El cuerpo humano fue, sin duda, tema de interés primordial para Robert Mapplethorpe, pero de los diferentes aspectos de ese cuerpo podrían resaltarse dos en los que la actuación del fotógrafo se centró con mayor asiduidad: la forma y la piel, piel como envolvente de la forma y piel como órgano sexual que, más allá de zonas específicas, cubre todo el cuerpo. A partir de raíces clasicistas hondamente asimiladas, Mapplethorpe observó el cuerpo, por lo general masculino, con la atención de un antropólogo curioso y la cercanía de un escultor enamorado.
Particularmente le atrajeron los cuerpos de hombres de raza negra, de musculatura miguelangelesca, convirtiendo su piel en un campo de brillos y luces, un lugar perfecto para el deseo. La conjunción de poses de carácter escultórico con la pulida tensión de la epidermis daba como resultado imágenes de extraordinaria fuerza.
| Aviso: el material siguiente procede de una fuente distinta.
Definition payment_1 (ps : list (option bytes)) : sp outcome :=
  amount ← arg ps 0;
  w_id ← int_arg ps 1;
  l ← spi_update t_warehouse set_warehouse (fun r => W_ID r =? w_id) (pay_warehouse amount);
  rows (fun r => map Some [W_NAME r; W_STREET_1 r; W_STREET_2 r; W_CITY r; W_STATE r; W_ZIP r]) l.

Definition pay_district (amount : bytes) (r : district_row) : option district_row :=
  y ← numeric_add_text (D_YTD r) amount;
  Some (mk_district (D_ID r) (D_W_ID r) (D_NAME r) (D_STREET_1 r) (D_STREET_2 r) (D_CITY r)
          (D_STATE r) (D_ZIP r) (D_TAX r) y (D_NEXT_O_ID r)).

Definition payment_2 (ps : list (option bytes)) : sp outcome :=
  amount ← arg ps 0;
  d_id ← int_arg ps 1;
  w_id ← int_arg ps 2;
  l ← spi_update t_district set_district (is_district d_id w_id) (pay_district amount);
  rows (fun r => map Some [D_NAME r; D_STREET_1 r; D_STREET_2 r; D_CITY r; D_STATE r; D_ZIP r]) l.

(** Also [ORDER_STATUS_1], the same text. *)
Definition payment_3 (ps : list (option bytes)) : sp outcome :=
  w_id ← int_arg ps 0;
  d_id ← int_arg ps 1;
  last ← text_arg ps 2;
  l ← SpPayment.PAYMENT_5 false w_id d_id last;
  rows (fun r => [Some (fmt_d (C_ID r))]) l.

Definition payment_4 (ps : list (option bytes)) : sp outcome :=
  w_id ← int_arg ps 0;
  d_id ← int_arg ps 1;
  c_id ← int_arg ps 2;
  l ← SpPayment.PAYMENT_6 false w_id d_id c_id;
  rows (fun r => map Some
    [C_FIRST r; C_MIDDLE r; C_LAST r; C_STREET_1 r; C_STREET_2 r; C_CITY r; C_STATE r; C_ZIP r;
     C_PHONE r; timestamp_out (C_SINCE r); C_CREDIT r; numeric_out (C_CREDIT_LIM r);
     float4out (C_DISCOUNT r); numeric_out (C_BALANCE r)]) l.

(** The payment of a customer; [c_payment_cnt] is not touched. *)
Definition charge (amount data : bytes) (r : customer_row) : option customer_row :=
  b ← numeric_sub_text (C_BALANCE r) amount;
  y ← numeric_add_int4 (C_YTD_PAYMENT r) 1;
  Some (mk_customer (C_ID r) (C_D_ID r) (C_W_ID r) (C_FIRST r) (C_MIDDLE r) (C_LAST r)
          (C_STREET_1 r) (C_STREET_2 r) (C_CITY r) (C_STATE r) (C_ZIP r) (C_PHONE r)
          (C_SINCE r) (C_CREDIT r) (C_CREDIT_LIM r) (C_DISCOUNT r) b y (C_PAYMENT_CNT r)
          (C_DELIVERY_CNT r) data).

Definition charge_gc (amount : bytes) (r : customer_row) : option customer_row :=
  charge amount (C_DATA r) r.

Definition payment_5_gc (ps : list (option bytes)) : sp outcome :=
  amount ← arg ps 0;
  c_id ← int_arg ps 1;
  w_id ← int_arg ps 2;
  d_id ← int_arg ps 3;
  _ ← spi_update t_customer set_customer (is_customer w_id d_id c_id) (charge_gc amount);
  mret Done.

Definition charge_bc (amount data : bytes) (r : customer_row) : option customer_row :=
  charge amount (text_prefix 500 (data ++ C_DATA r)) r.

Definition payment_5_bc (ps : list (option bytes)) : sp outcome :=
  amount ← arg ps 0;
  data ← text_arg ps 1;
  c_id ← int_arg ps 2;
  w_id ← int_arg ps 3;
  d_id ← int_arg ps 4;
  l ← spi_update t_customer set_customer (is_customer w_id d_id c_id) (charge_bc amount data);
  rows (fun r => [Some (text_prefix 200 (C_DATA r))]) l.

Definition payment_6 (ps : list (option bytes)) : sp outcome :=
  c_id ← int_arg ps 0;
  c_d_id ← int_arg ps 1;
  c_w_id ← int_arg ps 2;
  d_id ← int_arg ps 3;
  w_id ← int_arg ps 4;
  amount ← real_arg ps 5;
  w_name ← text_arg ps 6;
  d_name ← text_arg ps 7;
  l ← SpPayment.PAYMENT_8 c_id c_d_id c_w_id d_id w_id amount w_name d_name;
  rows (fun r => [Some (timestamp_out (H_DATE r))]) l.

Definition delivery_1 (ps : list (option bytes)) : sp outcome :=
  w_id ← int_arg ps 0;
  d_id ← int_arg ps 1;
  l ← SpDelivery.DELIVERY_1 false w_id d_id;
  rows (fun r => [Some (fmt_d (NO_O_ID r))]) l.

Definition delivery_2 (ps : list (option bytes)) : sp outcome :=
  o_id ← int_arg ps 0;
  w_id ← int_arg ps 1;
  d_id ← int_arg ps 2;
  _ ← SpDelivery.DELIVERY_2 o_id w_id d_id;
  mret Done.

Definition delivery_3 (ps : list (option bytes)) : sp outcome :=
  carrier ← int_arg ps 0;
  o_id ← int_arg ps 1;
  w_id ← int_arg ps 2;
  d_id ← int_arg ps 3;
  l ← SpDelivery.DELIVERY_3 carrier o_id w_id d_id;
  rows (fun r => [Some (fmt_d (O_C_ID r))]) l.

Definition delivery_4 (ps : list (option bytes)) : sp outcome :=
  o_id ← int_arg ps 0;
  w_id ← int_arg ps 1;
  d_id ← int_arg ps 2;
  _ ← SpDelivery.DELIVERY_5 o_id w_id d_id;
  mret Done.

Definition delivery_5 (ps : list (option bytes)) : sp outcome :=
  o_id ← int_arg ps 0;
  w_id ← int_arg ps 1;
  d_id ← int_arg ps 2;
  l ← spi_select false t_order_line (is_line o_id w_id d_id);
  sum ← Tables.server (sum_text (map OL_AMOUNT l));
  rows (fun v => [v]) [sum].

Definition credit_customer (amount : bytes) (r : customer_row) : option customer_row :=
  n ← real_add_int4 (C_DELIVERY_CNT r) 1;
  b ← numeric_add_text (C_BALANCE r) amount;
  Some (mk_customer (C_ID r) (C_D_ID r) (C_W_ID r) (C_FIRST r) (C_MIDDLE r) (C_LAST r)
          (C_STREET_1 r) (C_STREET_2 r) (C_CITY r) (C_STATE r) (C_ZIP r) (C_PHONE r)
          (C_SINCE r) (C_CREDIT r) (C_CREDIT_LIM r) (C_DISCOUNT r) b (C_YTD_PAYMENT r)
          (C_PAYMENT_CNT r) n (C_DATA r)).

Definition delivery_6 (ps : list (option bytes)) : sp outcome :=
  amount ← arg ps 0;
  c_id ← int_arg ps 1;
  w_id ← int_arg ps 2;
  d_id ← int_arg ps 3;
  _ ← spi_update t_customer set_customer (is_customer w_id d_id c_id) (credit_customer amount);
  mret Done.

Definition order_status_2 (ps : list (option bytes)) : sp outcome :=
  w_id ← int_arg ps 0;
  d_id ← int_arg ps 1;
  c_id ← int_arg ps 2;
  l ← SpQueries.ORDER_STATUS_2 false w_id d_id c_id;
  rows (fun r => map Some [C_FIRST r; C_MIDDLE r; C_LAST r; numeric_out (C_BALANCE r)]) l.

Definition order_status_3 (ps : list (option bytes)) : sp outcome :=
  w_id ← int_arg ps 0;
  d_id ← int_arg ps 1;
  c_id ← int_arg ps 2;
  l ← SpQueries.ORDER_STATUS_3 false w_id d_id c_id;
  rows (fun r => [Some (fmt_d (O_ID r)); fmt_d <$> O_CARRIER_ID r;
                  Some (timestamp_out (O_ENTRY_D r)); Some (fmt_d (O_OL_CNT r))]) l.

Definition order_status_4 (ps : list (option bytes)) : sp outcome :=
  w_id ← int_arg ps 0;
  d_id ← int_arg ps 1;
  o_id ← int_arg ps 2;
  l ← SpQueries.ORDER_STATUS_4 false w_id d_id o_id;
  rows (fun r => [Some (fmt_d (OL_I_ID r)); Some (fmt_d (OL_SUPPLY_W_ID r));
                  Some (float4out (OL_QUANTITY r)); Some (float4out (OL_AMOUNT r));
                  timestamp_out <$> OL_DELIVERY_D r]) l.

Definition stock_level_1 (ps : list (option bytes)) : sp outcome :=
  w_id ← int_arg ps 0;
  d_id ← int_arg ps 1;
  l ← SpQueries.STOCK_LEVEL_1 false w_id d_id;
  rows (fun r => [Some (fmt_d (D_NEXT_O_ID r))]) l.

Definition below (w_id : Z) (threshold : bytes) (r : stock_row) : bool :=
  (S_W_ID r =? w_id) && real_lt_text (S_QUANTITY r) threshold.

Definition stock_level_2 (ps : list (option bytes)) : sp outcome :=
  w_id ← int_arg ps 0;
  d_id ← int_arg ps 1;
  threshold ← arg ps 2;
  lo ← int_arg ps 3;
  hi ← int_arg ps 4;
  lines ← spi_select false t_order_line (recent_line w_id d_id lo hi);
  stocks ← spi_select false t_stock (below w_id threshold);
  let ol := remove_dups (map OL_I_ID lines) in
  rows (fun n => [Some (fmt_d n)])
    [zlen (ol ≫= fun i => List.filter (fun s => S_I_ID s =? i) stocks)].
Cuerpos en espacios neutros, sin connotaciones, solo forma y envoltura, gesto y tersura, un lenguaje de pureza para pieles no ya translúcidas sino luminosas desde sus oscuras profundidades.
En esta fotografía, excepcionalmente, el artista se detiene en una parte muy concreta del cuerpo: dos manos y el antebrazo de una de ellas, obligándolas a sujetar un tablero blanco por una de sus esquinas. Así, dedos y músculos adquieren una peculiar rugosidad local y generan unos espacios más pequeños que los propiciados por un torso. Venas y articulaciones dibujan una topografía humana.